Work instruction> Among the lines below, copy exactly those from the one with "calls_of (evs (_create_s3_trigger_from_meta" through the one with "Definition topic_spec : pydict", counting both ends.
Dataset extract below:
Definition rule_spec : pydict :=
  list_to_map
    [ ("resource_type", PStr "cloudwatch_rule_trigger"); ("target_rule", PStr "r1") ].

Definition rule_arn : pyval := PStr "arn:aws:events:eu-west-1:123456789012:rule/r1".

Lemma cloud_watch_trigger_targets_then_permits_witness :
  calls_of (evs (_create_cloud_watch_trigger_from_meta scripted retry3s "fn1"
                   (PStr (function_arn "fn1")) (PStr "role1") rule_spec
                   [Returned rule_arn]))
    = [CwEvents_get_rule_arn (PStr "r1");
       CwEvents_add_rule_target (PStr "r1") (PStr (function_arn "fn1"));
       Lambda_add_invocation_permission "fn1" "events.amazonaws.com" rule_arn].
Proof.
  rewrite (cloud_watch_trigger_targets_then_permits scripted retry3s retry3s_returned
             "fn1" (PStr (function_arn "fn1")) (PStr "role1") rule_spec (PStr "r1")
             rule_arn PNone PNone [Returned rule_arn] [] [] []
             eq_refl eq_refl eq_refl eq_refl).
  reflexivity.
Defined.

Definition bucket_spec : pydict :=
  list_to_map
    [ ("resource_type", PStr "s3_trigger");
      ("target_bucket", PStr "b1");
      ("s3_events", PList [PStr "s3:ObjectCreated:*"]) ].

(** The bucket is there; then the cloud above, that knows no bucket. *)
Lemma s3_trigger_needs_bucket_witness :
  calls_of (evs (_create_s3_trigger_from_meta scripted str_of retry3s "fn1"
                   (PStr (function_arn "fn1")) (PStr "role1") bucket_spec
                   [Returned (PBool true)]))
    = [S3_is_bucket_exists (PStr "b1");
       Lambda_add_invocation_permission "fn1" "s3.amazonaws.com" (PStr "arn:aws:s3:::b1");
       S3_configure_event_source_for_lambda (PStr "b1") "fn1"
         (PList [PStr "s3:ObjectCreated:*"])] /\
  _create_s3_trigger_from_meta cloud_handle str_of retry3 "fn1"
      (PStr (function_arn "fn1")) (PStr "role1") bucket_spec cloud_created
    = Result (Returned tt) cloud_created
        [ECall (S3_is_bucket_exists (PStr "b1"));
         ELog ERROR "S3 bucket b1 event source for lambda fn1 was not created." []].
Proof.
  destruct (s3_trigger_needs_bucket scripted str_of retry3s retry3s_returned "fn1"
              (PStr (function_arn "fn1")) (PStr "role1") bucket_spec (PStr "b1")
              (PList [PStr "s3:ObjectCreated:*"]) (PBool true) [Returned (PBool true)] []
              eq_refl eq_refl eq_refl)
    as [_ Hthere].
  destruct (s3_trigger_needs_bucket cloud_handle str_of retry3 retry3_returned "fn1"
              (PStr (function_arn "fn1")) (PStr "role1") bucket_spec (PStr "b1")
              (PList [PStr "s3:ObjectCreated:*"]) PNone cloud_created cloud_created
              eq_refl eq_refl eq_refl)
    as [Hgone _].
  split.
  - rewrite (Hthere eq_refl PNone PNone [] [] eq_refl eq_refl). reflexivity.
  - apply Hgone. reflexivity.
Defined.

Definition topic_spec : pydict :=
  list_to_map [ ("resource_type", PStr "sns_topic_trigger"); ("target_topic", PStr "t1") ].

Lemma sns_trigger_region_optional_witness :
  calls_of (evs (_create_sns_topic_trigger_from_meta cloud_handle retry3 "fn1"
                   (PStr (function_arn "fn1")) (PStr "role1") topic_spec cloud_created))
    = [Sns_create_sns_subscription_for_lambda (PStr (function_arn "fn1")) (PStr "t1")
         PNone].
Proof.
  rewrite (sns_trigger_region_optional cloud_handle retry3 retry3_returned "fn1"
             (PStr (function_arn "fn1")) (PStr "role1") topic_spec (PStr "t1") PNone
             cloud_created cloud_created eq_refl eq_refl eq_refl).
  reflexivity.
Defined.

Definition stream_spec : pydict :=
  list_to_map
    [ ("resource_type", PStr "kinesis_trigger");
      ("target_stream", PStr "s1");
      ("batch_size", PInt 100);
      ("starting_position", PStr "TRIM_HORIZON") ].

(** The stream [s1] is under deletion for 300 seconds: after the 120
    seconds of the binder it still is, and the function is subscribed to
    it all the same. *)
Lemma kinesis_trigger_waits_once_witness :
  out (_create_kinesis_stream_trigger_from_meta cloud_handle str_of retry3 "fn1"
         (PStr (function_arn "fn1")) (PStr "role1") stream_spec cloud_s1_deleting)
    = Returned tt /\
  calls_of (evs (_create_kinesis_stream_trigger_from_meta cloud_handle str_of retry3
                   "fn1" (PStr (function_arn "fn1")) (PStr "role1") stream_spec
                   cloud_s1_deleting))
    = [Kinesis_get_stream (PStr "s1");
       Time_sleep 120;
       Iam_attach_inline_policy (PStr "role1") "s1KinesisTofn1Lambda"
         (kinesis_policy_document (PStr (function_arn "fn1")) (PStr (stream_arn "s1")));
       Time_sleep 10;
       Lambda_add_event_source "fn1" (PStr (stream_arn "s1")) (PInt 100)
         (Some (PStr "TRIM_HORIZON"))] /\
  stream_status "s1"
    (cl_streams
       (st (_create_kinesis_stream_trigger_from_meta cloud_handle str_of retry3 "fn1"
              (PStr (function_arn "fn1")) (PStr "role1") stream_spec cloud_s1_deleting)))
    = Some ("DELETING", 170).
Proof.
  destruct (kinesis_trigger_waits_once cloud_handle str_of retry3 retry3_returned "fn1"
              (PStr (function_arn "fn1")) (PStr "role1") stream_spec
              (stream_dict "s1" "DELETING") (stream_description "s1" "DELETING")
              (PStr "s1") (PInt 100) (PStr "TRIM_HORIZON") (PStr (stream_arn "s1"))
              (PStr "DELETING") cloud_s1_deleting cloud_s1_deleting
              eq_refl eq_refl eq_refl eq_refl eq_refl eq_refl eq_refl)
    as [_ Hwait].
  rewrite (Hwait eq_refl PNone PNone PNone PNone _ _ _ _ eq_refl eq_refl eq_refl eq_refl).
  repeat split; vm_compute; reflexivity.
Defined.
End of Dataset extract.
Written answer>
  calls_of (evs (_create_s3_trigger_from_meta scripted str_of retry3s "fn1"
                   (PStr (function_arn "fn1")) (PStr "role1") bucket_spec
                   [Returned (PBool true)]))
    = [S3_is_bucket_exists (PStr "b1");
       Lambda_add_invocation_permission "fn1" "s3.amazonaws.com" (PStr "arn:aws:s3:::b1");
       S3_configure_event_source_for_lambda (PStr "b1") "fn1"
         (PList [PStr "s3:ObjectCreated:*"])] /\
  _create_s3_trigger_from_meta cloud_handle str_of retry3 "fn1"
      (PStr (function_arn "fn1")) (PStr "role1") bucket_spec cloud_created
    = Result (Returned tt) cloud_created
        [ECall (S3_is_bucket_exists (PStr "b1"));
         ELog ERROR "S3 bucket b1 event source for lambda fn1 was not created." []].
Proof.
  destruct (s3_trigger_needs_bucket scripted str_of retry3s retry3s_returned "fn1"
              (PStr (function_arn "fn1")) (PStr "role1") bucket_spec (PStr "b1")
              (PList [PStr "s3:ObjectCreated:*"]) (PBool true) [Returned (PBool true)] []
              eq_refl eq_refl eq_refl)
    as [_ Hthere].
  destruct (s3_trigger_needs_bucket cloud_handle str_of retry3 retry3_returned "fn1"
              (PStr (function_arn "fn1")) (PStr "role1") bucket_spec (PStr "b1")
              (PList [PStr "s3:ObjectCreated:*"]) PNone cloud_created cloud_created
              eq_refl eq_refl eq_refl)
    as [Hgone _].
  split.
  - rewrite (Hthere eq_refl PNone PNone [] [] eq_refl eq_refl). reflexivity.
  - apply Hgone. reflexivity.
Defined.

Definition topic_spec : pydict :=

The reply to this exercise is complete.